__MATERIAL PROVIDED__:
(** Split every [bind], [try], [ignore] and [zoom] a run went through. *)
Ltac go_step H :=
  lazymatch type of H with
  | mbind _ _ _ = _ =>
      let a := fresh "a" in let s := fresh "s" in let e := fresh "e" in
      let H1 := fresh "Hc" in let Hr := fresh "Hr" in
      apply gom_bind_inv in H as [(a & s & H1 & H)|[(e & H1 & Hr)|[H1 Hr]]]
  | try _ _ = _ =>
      let r := fresh "r" in let Hr := fresh "Hr" in let Hp := fresh "Hp" in
      apply try_inv in H as [(r & H & Hr & Hp)|[H Hr]]
  | ignore _ _ = _ =>
      let r := fresh "r" in let Hr := fresh "Hr" in
      apply ignore_inv in H as (r & H & Hr)
  | zoom _ _ _ _ = _ =>
      let t := fresh "t" in let Hs := fresh "Hs" in
      apply zoom_inv in H as (t & H & Hs)
  | mret _ _ = _ => inv H
  | fail _ _ = _ => inv H
  end.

__YOUR ASSIGNMENT__: Restate word for word the lines from the line containing "let t := fresh" through the last line of the listing, inclusive, and nothing beyond them.

__TASK OUTPUT__:
      let t := fresh "t" in let Hs := fresh "Hs" in
      apply zoom_inv in H as (t & H & Hs)
  | mret _ _ = _ => inv H
  | fail _ _ = _ => inv H
  end.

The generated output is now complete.